----- Entries supplied -----
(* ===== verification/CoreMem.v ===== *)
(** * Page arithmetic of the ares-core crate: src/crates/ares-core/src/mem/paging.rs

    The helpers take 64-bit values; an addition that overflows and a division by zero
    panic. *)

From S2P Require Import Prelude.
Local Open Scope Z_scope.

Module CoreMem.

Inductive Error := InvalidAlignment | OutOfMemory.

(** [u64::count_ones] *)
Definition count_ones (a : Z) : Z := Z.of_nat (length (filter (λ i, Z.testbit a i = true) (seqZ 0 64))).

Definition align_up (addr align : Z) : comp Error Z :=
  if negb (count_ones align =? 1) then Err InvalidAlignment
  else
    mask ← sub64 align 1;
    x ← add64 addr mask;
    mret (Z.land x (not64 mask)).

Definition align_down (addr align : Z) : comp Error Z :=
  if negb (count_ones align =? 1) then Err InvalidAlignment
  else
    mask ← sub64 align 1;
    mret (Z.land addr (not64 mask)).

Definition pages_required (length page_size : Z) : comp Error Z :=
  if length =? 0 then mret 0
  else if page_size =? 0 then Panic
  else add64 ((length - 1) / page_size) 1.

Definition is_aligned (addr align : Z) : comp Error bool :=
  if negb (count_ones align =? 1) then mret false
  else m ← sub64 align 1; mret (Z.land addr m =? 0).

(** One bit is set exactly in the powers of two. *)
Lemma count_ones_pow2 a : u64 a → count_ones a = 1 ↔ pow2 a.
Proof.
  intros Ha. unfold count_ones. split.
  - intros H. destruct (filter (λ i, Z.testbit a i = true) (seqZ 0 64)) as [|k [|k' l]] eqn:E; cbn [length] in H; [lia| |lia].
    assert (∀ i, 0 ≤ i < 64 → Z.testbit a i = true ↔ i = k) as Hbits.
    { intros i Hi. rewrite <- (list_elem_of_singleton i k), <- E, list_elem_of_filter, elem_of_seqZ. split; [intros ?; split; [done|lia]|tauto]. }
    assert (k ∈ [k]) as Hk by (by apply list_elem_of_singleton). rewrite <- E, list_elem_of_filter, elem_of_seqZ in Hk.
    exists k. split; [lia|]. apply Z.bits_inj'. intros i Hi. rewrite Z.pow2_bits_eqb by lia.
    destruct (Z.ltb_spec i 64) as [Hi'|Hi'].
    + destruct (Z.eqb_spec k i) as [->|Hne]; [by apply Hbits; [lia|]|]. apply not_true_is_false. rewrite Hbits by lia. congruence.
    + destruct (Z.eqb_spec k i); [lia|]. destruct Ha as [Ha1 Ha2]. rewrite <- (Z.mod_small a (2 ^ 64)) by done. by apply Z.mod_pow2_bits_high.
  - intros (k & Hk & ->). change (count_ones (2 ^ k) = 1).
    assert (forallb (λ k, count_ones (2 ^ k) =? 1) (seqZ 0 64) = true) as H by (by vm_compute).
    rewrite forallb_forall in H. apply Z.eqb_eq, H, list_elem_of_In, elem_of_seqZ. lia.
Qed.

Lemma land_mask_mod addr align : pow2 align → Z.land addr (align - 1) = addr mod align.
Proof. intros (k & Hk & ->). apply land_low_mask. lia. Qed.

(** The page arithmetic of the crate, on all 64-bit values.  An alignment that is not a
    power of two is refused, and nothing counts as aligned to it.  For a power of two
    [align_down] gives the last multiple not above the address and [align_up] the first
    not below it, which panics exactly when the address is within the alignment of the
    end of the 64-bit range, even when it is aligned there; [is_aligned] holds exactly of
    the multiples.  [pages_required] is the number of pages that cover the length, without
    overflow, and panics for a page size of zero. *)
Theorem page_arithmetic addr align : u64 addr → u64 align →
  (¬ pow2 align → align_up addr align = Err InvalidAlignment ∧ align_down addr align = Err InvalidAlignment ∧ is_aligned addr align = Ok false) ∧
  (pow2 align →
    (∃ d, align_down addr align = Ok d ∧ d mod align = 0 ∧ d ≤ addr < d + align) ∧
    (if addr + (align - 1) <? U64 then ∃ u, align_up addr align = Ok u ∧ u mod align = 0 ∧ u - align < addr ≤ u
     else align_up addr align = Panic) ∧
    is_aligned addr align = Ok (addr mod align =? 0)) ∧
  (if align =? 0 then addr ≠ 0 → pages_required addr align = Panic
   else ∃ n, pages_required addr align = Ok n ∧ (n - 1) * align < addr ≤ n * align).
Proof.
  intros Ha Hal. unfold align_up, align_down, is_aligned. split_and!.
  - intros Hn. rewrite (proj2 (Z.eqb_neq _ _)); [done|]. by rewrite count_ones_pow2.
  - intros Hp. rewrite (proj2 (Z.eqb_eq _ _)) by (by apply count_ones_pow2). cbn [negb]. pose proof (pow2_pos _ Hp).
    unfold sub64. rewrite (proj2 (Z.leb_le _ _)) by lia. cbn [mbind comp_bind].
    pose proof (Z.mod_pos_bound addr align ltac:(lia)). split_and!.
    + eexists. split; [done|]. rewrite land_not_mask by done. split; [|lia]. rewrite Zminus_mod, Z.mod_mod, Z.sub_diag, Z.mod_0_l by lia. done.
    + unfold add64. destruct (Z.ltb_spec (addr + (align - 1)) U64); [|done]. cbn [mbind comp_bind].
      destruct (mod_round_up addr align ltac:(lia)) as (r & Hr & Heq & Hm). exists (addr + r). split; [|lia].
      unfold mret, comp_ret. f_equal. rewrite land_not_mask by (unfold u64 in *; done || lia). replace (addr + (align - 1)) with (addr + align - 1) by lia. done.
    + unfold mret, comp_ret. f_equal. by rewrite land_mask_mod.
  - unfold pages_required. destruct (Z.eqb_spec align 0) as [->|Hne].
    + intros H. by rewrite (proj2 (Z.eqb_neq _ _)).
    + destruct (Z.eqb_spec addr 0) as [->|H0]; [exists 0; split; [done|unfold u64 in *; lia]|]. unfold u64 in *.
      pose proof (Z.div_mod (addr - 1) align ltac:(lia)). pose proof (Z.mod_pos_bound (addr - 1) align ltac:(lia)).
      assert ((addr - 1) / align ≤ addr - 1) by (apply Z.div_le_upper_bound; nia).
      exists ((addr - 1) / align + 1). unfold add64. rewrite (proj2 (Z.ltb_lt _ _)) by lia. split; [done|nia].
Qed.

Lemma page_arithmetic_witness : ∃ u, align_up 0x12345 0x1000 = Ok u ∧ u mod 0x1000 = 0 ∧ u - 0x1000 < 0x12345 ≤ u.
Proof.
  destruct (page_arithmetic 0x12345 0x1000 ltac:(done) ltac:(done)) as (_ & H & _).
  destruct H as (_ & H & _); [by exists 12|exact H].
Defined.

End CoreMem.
-----
■ **Aim of the exercise**
Working from the material above, retype exactly the lines from the one with "Theorem page_arithmetic addr" through the one with "(if addr + (align", both included, and only those lines.

■ **Exercise result**
Theorem page_arithmetic addr align : u64 addr → u64 align →
  (¬ pow2 align → align_up addr align = Err InvalidAlignment ∧ align_down addr align = Err InvalidAlignment ∧ is_aligned addr align = Ok false) ∧
  (pow2 align →
    (∃ d, align_down addr align = Ok d ∧ d mod align = 0 ∧ d ≤ addr < d + align) ∧
    (if addr + (align - 1) <? U64 then ∃ u, align_up addr align = Ok u ∧ u mod align = 0 ∧ u - align < addr ≤ u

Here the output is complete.